Through the process of photolysis, sunlight produces a vast amount of highly reactive oxygen atoms from a small amount of nitrogen dioxide. (A reaction is taking place through which single oxygen molecules consisting of two oxygen atoms are dissociated to form oxygen atoms.) The resulting oxygen atoms bond with oxygen molecules, forming ozone, and with other organic compounds in exhaust gas, forming peroxides. Ozone and peroxides are a source of eye and throat irritation.
Another global environmental issue we face is the greenhouse effect. Agriculture and horticulture widely employ greenhouses made of glass or vinyl. These materials allow visible light and near-infrared rays in the wavelength range between 400 nm to 3,000 nm to easily pass through, while making it difficult for infrared rays between 10,000 nm and 20,000 nm to do so. Infrared rays play a central role in the radiation of heat, which is why the inside of a greenhouse heats up.
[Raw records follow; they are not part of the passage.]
(** * Stockfish Analyzer: a model of [StockfishGUI.py] and its properties

    The program is a Tk front end for a UCI chess engine driven through
    the python-chess library.  This development embeds the parts of
    [StockfishGUI.py] that carry behaviour: locating and starting the
    engine ([find_stockfish], [start_engine]), the background analysis
    loop ([analyze]), the click handler ([square_to_uci],
    [square_clicked]) and the three buttons ([play_move], [undo_move],
    [quit_game]).

    Conventions of the embedding.
    - A Python [str] is the list of its Unicode code points.
    - A Python call that can raise returns a [result]: [Ok v] or
      [Raise e].
    - The object [self] is the record [GUI]; a method is a function
      from [GUI] to [GUI] (paired with a [result] when it can raise).
    - Everything outside the program (the file system, the engine
      process, the chess rules of python-chess) is a parameter:
      the record [World] and the class [ChessLib]. *)

From Stdlib Require Import ZArith List Bool Lia String Ascii DecimalString.
From Stdlib Require DecimalPos DecimalZ.
Import ListNotations.
Local Open Scope Z_scope.

(** ** Python values *)

Module Py.

(** A [str]: the code points of its characters. *)
Definition str := list Z.

(** The literal with the given (ASCII) text. *)
Fixpoint lit (s : string) : str :=
  match s with
  | EmptyString => []
  | String a s' => Z.of_N (N_of_ascii a) :: lit s'
  end.

Definition str_eqb (a b : str) : bool :=
  if list_eq_dec Z.eq_dec a b then true else false.

(** The classes of the exceptions the program meets. *)
Inductive exn_class :=
| ValueError | KeyError | AttributeError | IndexError | TypeError
| InvalidMoveError | TclError | EngineTerminatedError | OtherError.

(** An exception: [sys.exit(code)] or an [Exception] with its text.
    The text is kept where the program reads it ([str(e)] in
    [start_engine] and [play_move]); an exception a library call raises
    inside the model is built by [raise_] with the text left empty. *)
Inductive exn :=
| SystemExit (code : Z)
| Error (cls : exn_class) (msg : str).

(** [isinstance(e, Exception)]: what [except Exception] catches.
    [SystemExit] derives from [BaseException] only. *)
Definition is_Exception (e : exn) : bool :=
  match e with SystemExit _ => false | Error _ _ => true end.

Inductive result (A : Type) :=
| Ok (a : A)
| Raise (e : exn).
Arguments Ok {A} a.
Arguments Raise {A} e.

Definition bind {A B} (x : result A) (f : A -> result B) : result B :=
  match x with Ok a => f a | Raise e => Raise e end.

Definition raise_ {A} (cls : exn_class) : result A := Raise (Error cls []).

(** [ord("a")] *)
Definition ord_a : Z := 97.

(** [chr(n)]: defined on the code points, [ValueError] elsewhere. *)
Definition chr (n : Z) : result str :=
  if (0 <=? n) && (n <? 1114112) then Ok [n] else raise_ ValueError.

(** [str(n)] for an [int]: its decimal digits, with a sign when negative. *)
Definition str_int (n : Z) : str :=
  lit (NilZero.string_of_int (Z.to_int n)).

(** [sep.join(parts)] *)
Fixpoint join (sep : str) (parts : list str) : str :=
  match parts with
  | [] => []
  | [p] => p
  | p :: rest => p ++ sep ++ join sep rest
  end.

(** [f"{n / 100:.2f}"] for an [int] [n].  The quotient is a float in
    Python; for the magnitudes an engine reports (far below 10^13
    centipawns) the two-decimal rendering of that float is the exact
    decimal expansion of n/100, which is what is computed here. *)
Definition format_hundredths (n : Z) : str :=
  let a := Z.abs n in
  let frac := a mod 100 in
  (if n <? 0 then lit "-" else [])
    ++ str_int (a / 100) ++ lit "."
    ++ str_int (frac / 10) ++ str_int (frac mod 10).

End Py.
Import Py.

Notation "x <- e ;; k" := (bind e (fun x => k))
  (at level 61, e at next level, right associativity).

(** ** The python-chess library

    What the program uses of [chess] and [chess.engine].  Square names
    and scores are small and fixed, and are written out; moves and the
    rules of chess are an interface. *)

Module Chess.

(** [chess.FILE_NAMES], [chess.RANK_NAMES] *)
Definition FILE_NAMES : list str :=
  map lit ["a"; "b"; "c"; "d"; "e"; "f"; "g"; "h"]%string.
Definition RANK_NAMES : list str :=
  map lit ["1"; "2"; "3"; "4"; "5"; "6"; "7"; "8"]%string.

(** [SQUARE_NAMES = [f + r for r in RANK_NAMES for f in FILE_NAMES]] *)
Definition SQUARE_NAMES : list str :=
  flat_map (fun r => map (fun f => f ++ r) FILE_NAMES) RANK_NAMES.

(** [list.index]: the first position of [x], [ValueError] if absent. *)
Fixpoint index (x : str) (l : list str) : result Z :=
  match l with
  | [] => raise_ ValueError
  | y :: l' => if str_eqb x y then Ok 0 else i <- index x l' ;; Ok (i + 1)
  end.

(** [chess.parse_square(name)]: [SQUARE_NAMES.index(name)] *)
Definition parse_square (name : str) : result Z := index name SQUARE_NAMES.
Water vapor such as clouds, carbon dioxide, methane, and Freon are some of the gases that have the same effect on the earth as glass and vinyl do on greenhouses.
They are therefore called greenhouse gases. The specific heats of these gases are larger than that of air, which comprises mostly oxygen and nitrogen, so it becomes difficult to lower the temperature of these gases once it begins to rise. Until today, the earth's temperature has been determined through a precise balance between the atmosphere and the plant and animal ecosystem. However, the greenhouse effect is progressing owing to recent rapid increases in carbon dioxide, and concerns are that this will lead to a rise in atmospheric temperature around the world.